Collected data
★ ★ ★

(** With the working copy present and the remote out of reach, [ensureRepo]
    rejects; it does not return success. *)
Lemma ensureRepo_pull_failure_rejects :
  (Repository.ensureRepo "https://example.org/repo.git" "repo" git_offline
     example_world).2 <> inr tt
  /\ (Repository.ensureRepo "https://example.org/repo.git" "repo" git_offline
        example_world).2 = inl (GitError "unable to access remote").
Proof. split; [vm_compute; discriminate|reflexivity]. Qed.

(** What [readAgentsMd] gives depends on the working copy alone. *)
Lemma readAgentsMd_result (dir : string) (cfg : config) (platform : PLATFORMS) (w : World) :
  Repository.readAgentsMd dir cfg platform w
  = (call (fs_readFile (path_join [dir; boilerplateDir cfg; platform_value platform;
                                   "AGENTS.md"])) w,
     (Repository.readAgentsMd dir cfg platform
        {| repo := repo w; console := []; calls := [] |}).2).
Proof.
  unfold Repository.readAgentsMd, try_catch, readFile, bind, effect, get_repo. simpl.
  destruct (repo w ≫= _) as [[text| |es]|]; reflexivity.
Qed.

(** C1 (amended): when the working copy exists and the pull fails, the
    failure is logged and thrown again: [ensureRepo] rejects with the
    error of the pull, after the calls [access] and [pull] and nothing
    else; a resource read, which awaits it, rejects with that error
    without reading; and when the failed pull left the working copy as it
    was, [readAgentsMd] gives afterwards what it gave before. *)
Theorem ensureRepo_pull_failure_is_rethrown
    (cfg : config) (git : Git) (w : World)
    (tree tree' : node) (e : JSError) :
  repo w = Some tree ->
  pull git tree = (tree', Some e) ->
  let w' := {| repo := Some tree';
               console := console w ++ ["Pulling repository...";
                                        "Error managing repository: " +:+ error_to_string e];
               calls := calls w ++ [fs_access (repoDir cfg); git_pull (repoDir cfg)] |} in
  Repository.ensureRepo (repoUrl cfg) (repoDir cfg) git w = (w', inl e)
  /\ (forall platform, resource_handler cfg git platform w = (w', inl e))
  /\ (tree' = tree ->
      forall platform,
        (Repository.readAgentsMd (repoDir cfg) cfg platform w').2
        = (Repository.readAgentsMd (repoDir cfg) cfg platform w).2).
Proof.
  intros Hrepo Hpull w'.
  assert (Hens : Repository.ensureRepo (repoUrl cfg) (repoDir cfg) git w = (w', inl e)).
  { subst w'. destruct w as [r out cs]. simpl in Hrepo. subst r.
    unfold Repository.ensureRepo, access_dir, do_pull, try_catch, bind, effect, get_repo,
      ret, throw, print, call, set_repo.
    cbn. rewrite Hpull. cbn. rewrite <- !app_assoc. reflexivity. }
  split; [exact Hens|]. split.
  - intros platform. unfold resource_handler, bind, McpServer.ensureRepo. by rewrite Hens.
  - intros -> platform.
    rewrite (readAgentsMd_result _ _ _ w'), (readAgentsMd_result _ _ _ w).
    unfold w'. cbn [snd repo]. by rewrite Hrepo.
Qed.

Lemma ensureRepo_pull_failure_is_rethrown_witness :
  Repository.ensureRepo "https://example.org/repo.git" "repo" git_offline example_world
  = ({| repo := Some example_repo;
        console := ["Pulling repository...";
                    "Error managing repository: Error: unable to access remote"];
        calls := [fs_access "repo"; git_pull "repo"] |},
     inl (GitError "unable to access remote")).
Proof.
  exact (proj1 (ensureRepo_pull_failure_is_rethrown example_config git_offline
                  example_world example_repo example_repo
                  (GitError "unable to access remote") eq_refl eq_refl)).
Defined.

End RepositoryClaims.

Module McpServerFacts.
Import JS Config World Repository McpServer RepositoryClaims.

(** The path [readAgentsMd] reads and the segments that lead to it. *)
Lemma readAgentsMd_found (dir : string) (cfg : config) (platform : PLATFORMS)
    (w : World) (text : string) :
  repo w ≫= (fun root => find_path root (platform_segments cfg platform ++ ["AGENTS.md"]))
  = Some (File text) ->
  Repository.readAgentsMd dir cfg platform w
  = (call (fs_readFile (path_join [dir; boilerplateDir cfg; platform_value platform;
                                   "AGENTS.md"])) w, inr text).
Proof.
  intros H. unfold Repository.readAgentsMd, try_catch, readFile, bind, effect, get_repo.
  simpl. by rewrite H.
Qed.

Lemma readAgentsMd_not_found (dir : string) (cfg : config) (platform : PLATFORMS)
    (w : World) :
  (forall text,
     repo w ≫= (fun root => find_path root (platform_segments cfg platform ++ ["AGENTS.md"]))
     <> Some (File text)) ->
  exists code syscall,
    Repository.readAgentsMd dir cfg platform w
    = (call (fs_readFile (path_join [dir; boilerplateDir cfg; platform_value platform;
                                     "AGENTS.md"])) w,
       inl (Error ("Failed to read AGENTS.md for " +:+ platform_value platform +:+ ": "
                   +:+ error_to_string
                         (SystemError code syscall
                            (path_join [dir; boilerplateDir cfg; platform_value platform;
                                        "AGENTS.md"]))))).
Proof.
  intros H. unfold Repository.readAgentsMd, try_catch, readFile, bind, effect, get_repo.
  simpl. destruct (repo w ≫= _) as [[text| |es]|].
  - by destruct (H text).
  - by exists "EACCES", "open".
  - by exists "EISDIR", "read".
  - by exists "ENOENT", "open".
Qed.

Lemma context_of_result (cfg : config) (platform : PLATFORMS) (w : World) :
  context_of cfg platform w
  = (call (fs_readFile (path_join [repoDir cfg; boilerplateDir cfg;
                                   platform_value platform; "AGENTS.md"])) w,
     (context_of cfg platform {| repo := repo w; console := []; calls := [] |}).2).
Proof.
  unfold context_of, bind, McpServer.readAgentsMd.
  rewrite (readAgentsMd_result _ _ _ w).
  rewrite (readAgentsMd_result _ _ _ {| repo := repo w; console := []; calls := [] |}).
  cbn [repo snd]. destruct (Repository.readAgentsMd _ _ _ _).2; reflexivity.
Qed.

★ ★ ★

Transcribe all records exactly as written.

(** With the working copy present and the remote out of reach, [ensureRepo]
    rejects; it does not return success. *)
Lemma ensureRepo_pull_failure_rejects :
  (Repository.ensureRepo "https://example.org/repo.git" "repo" git_offline
     example_world).2 <> inr tt
  /\ (Repository.ensureRepo "https://example.org/repo.git" "repo" git_offline
        example_world).2 = inl (GitError "unable to access remote").
Proof. split; [vm_compute; discriminate|reflexivity]. Qed.

(** What [readAgentsMd] gives depends on the working copy alone. *)
Lemma readAgentsMd_result (dir : string) (cfg : config) (platform : PLATFORMS) (w : World) :
  Repository.readAgentsMd dir cfg platform w
  = (call (fs_readFile (path_join [dir; boilerplateDir cfg; platform_value platform;
                                   "AGENTS.md"])) w,
     (Repository.readAgentsMd dir cfg platform
        {| repo := repo w; console := []; calls := [] |}).2).
Proof.
  unfold Repository.readAgentsMd, try_catch, readFile, bind, effect, get_repo. simpl.
  destruct (repo w ≫= _) as [[text| |es]|]; reflexivity.
Qed.

(** C1 (amended): when the working copy exists and the pull fails, the
    failure is logged and thrown again: [ensureRepo] rejects with the
    error of the pull, after the calls [access] and [pull] and nothing
    else; a resource read, which awaits it, rejects with that error
    without reading; and when the failed pull left the working copy as it
    was, [readAgentsMd] gives afterwards what it gave before. *)
Theorem ensureRepo_pull_failure_is_rethrown
    (cfg : config) (git : Git) (w : World)
    (tree tree' : node) (e : JSError) :
  repo w = Some tree ->
  pull git tree = (tree', Some e) ->
  let w' := {| repo := Some tree';
               console := console w ++ ["Pulling repository...";
                                        "Error managing repository: " +:+ error_to_string e];
               calls := calls w ++ [fs_access (repoDir cfg); git_pull (repoDir cfg)] |} in
  Repository.ensureRepo (repoUrl cfg) (repoDir cfg) git w = (w', inl e)
  /\ (forall platform, resource_handler cfg git platform w = (w', inl e))
  /\ (tree' = tree ->
      forall platform,
        (Repository.readAgentsMd (repoDir cfg) cfg platform w').2
        = (Repository.readAgentsMd (repoDir cfg) cfg platform w).2).
Proof.
  intros Hrepo Hpull w'.
  assert (Hens : Repository.ensureRepo (repoUrl cfg) (repoDir cfg) git w = (w', inl e)).
  { subst w'. destruct w as [r out cs]. simpl in Hrepo. subst r.
    unfold Repository.ensureRepo, access_dir, do_pull, try_catch, bind, effect, get_repo,
      ret, throw, print, call, set_repo.
    cbn. rewrite Hpull. cbn. rewrite <- !app_assoc. reflexivity. }
  split; [exact Hens|]. split.
  - intros platform. unfold resource_handler, bind, McpServer.ensureRepo. by rewrite Hens.
  - intros -> platform.
    rewrite (readAgentsMd_result _ _ _ w'), (readAgentsMd_result _ _ _ w).
    unfold w'. cbn [snd repo]. by rewrite Hrepo.
Qed.

Lemma ensureRepo_pull_failure_is_rethrown_witness :
  Repository.ensureRepo "https://example.org/repo.git" "repo" git_offline example_world
  = ({| repo := Some example_repo;
        console := ["Pulling repository...";
                    "Error managing repository: Error: unable to access remote"];
        calls := [fs_access "repo"; git_pull "repo"] |},
     inl (GitError "unable to access remote")).
Proof.
  exact (proj1 (ensureRepo_pull_failure_is_rethrown example_config git_offline
                  example_world example_repo example_repo
                  (GitError "unable to access remote") eq_refl eq_refl)).
Defined.

End RepositoryClaims.

Module McpServerFacts.
Import JS Config World Repository McpServer RepositoryClaims.

(** The path [readAgentsMd] reads and the segments that lead to it. *)
Lemma readAgentsMd_found (dir : string) (cfg : config) (platform : PLATFORMS)
    (w : World) (text : string) :
  repo w ≫= (fun root => find_path root (platform_segments cfg platform ++ ["AGENTS.md"]))
  = Some (File text) ->
  Repository.readAgentsMd dir cfg platform w
  = (call (fs_readFile (path_join [dir; boilerplateDir cfg; platform_value platform;
                                   "AGENTS.md"])) w, inr text).
Proof.
  intros H. unfold Repository.readAgentsMd, try_catch, readFile, bind, effect, get_repo.
  simpl. by rewrite H.
Qed.

Lemma readAgentsMd_not_found (dir : string) (cfg : config) (platform : PLATFORMS)
    (w : World) :
  (forall text,
     repo w ≫= (fun root => find_path root (platform_segments cfg platform ++ ["AGENTS.md"]))
     <> Some (File text)) ->
  exists code syscall,
    Repository.readAgentsMd dir cfg platform w
    = (call (fs_readFile (path_join [dir; boilerplateDir cfg; platform_value platform;
                                     "AGENTS.md"])) w,
       inl (Error ("Failed to read AGENTS.md for " +:+ platform_value platform +:+ ": "
                   +:+ error_to_string
                         (SystemError code syscall
                            (path_join [dir; boilerplateDir cfg; platform_value platform;
                                        "AGENTS.md"]))))).
Proof.
  intros H. unfold Repository.readAgentsMd, try_catch, readFile, bind, effect, get_repo.
  simpl. destruct (repo w ≫= _) as [[text| |es]|].
  - by destruct (H text).
  - by exists "EACCES", "open".
  - by exists "EISDIR", "read".
  - by exists "ENOENT", "open".
Qed.

Lemma context_of_result (cfg : config) (platform : PLATFORMS) (w : World) :
  context_of cfg platform w
  = (call (fs_readFile (path_join [repoDir cfg; boilerplateDir cfg;
                                   platform_value platform; "AGENTS.md"])) w,
     (context_of cfg platform {| repo := repo w; console := []; calls := [] |}).2).
Proof.
  unfold context_of, bind, McpServer.readAgentsMd.
  rewrite (readAgentsMd_result _ _ _ w).
  rewrite (readAgentsMd_result _ _ _ {| repo := repo w; console := []; calls := [] |}).
  cbn [repo snd]. destruct (Repository.readAgentsMd _ _ _ _).2; reflexivity.
Qed.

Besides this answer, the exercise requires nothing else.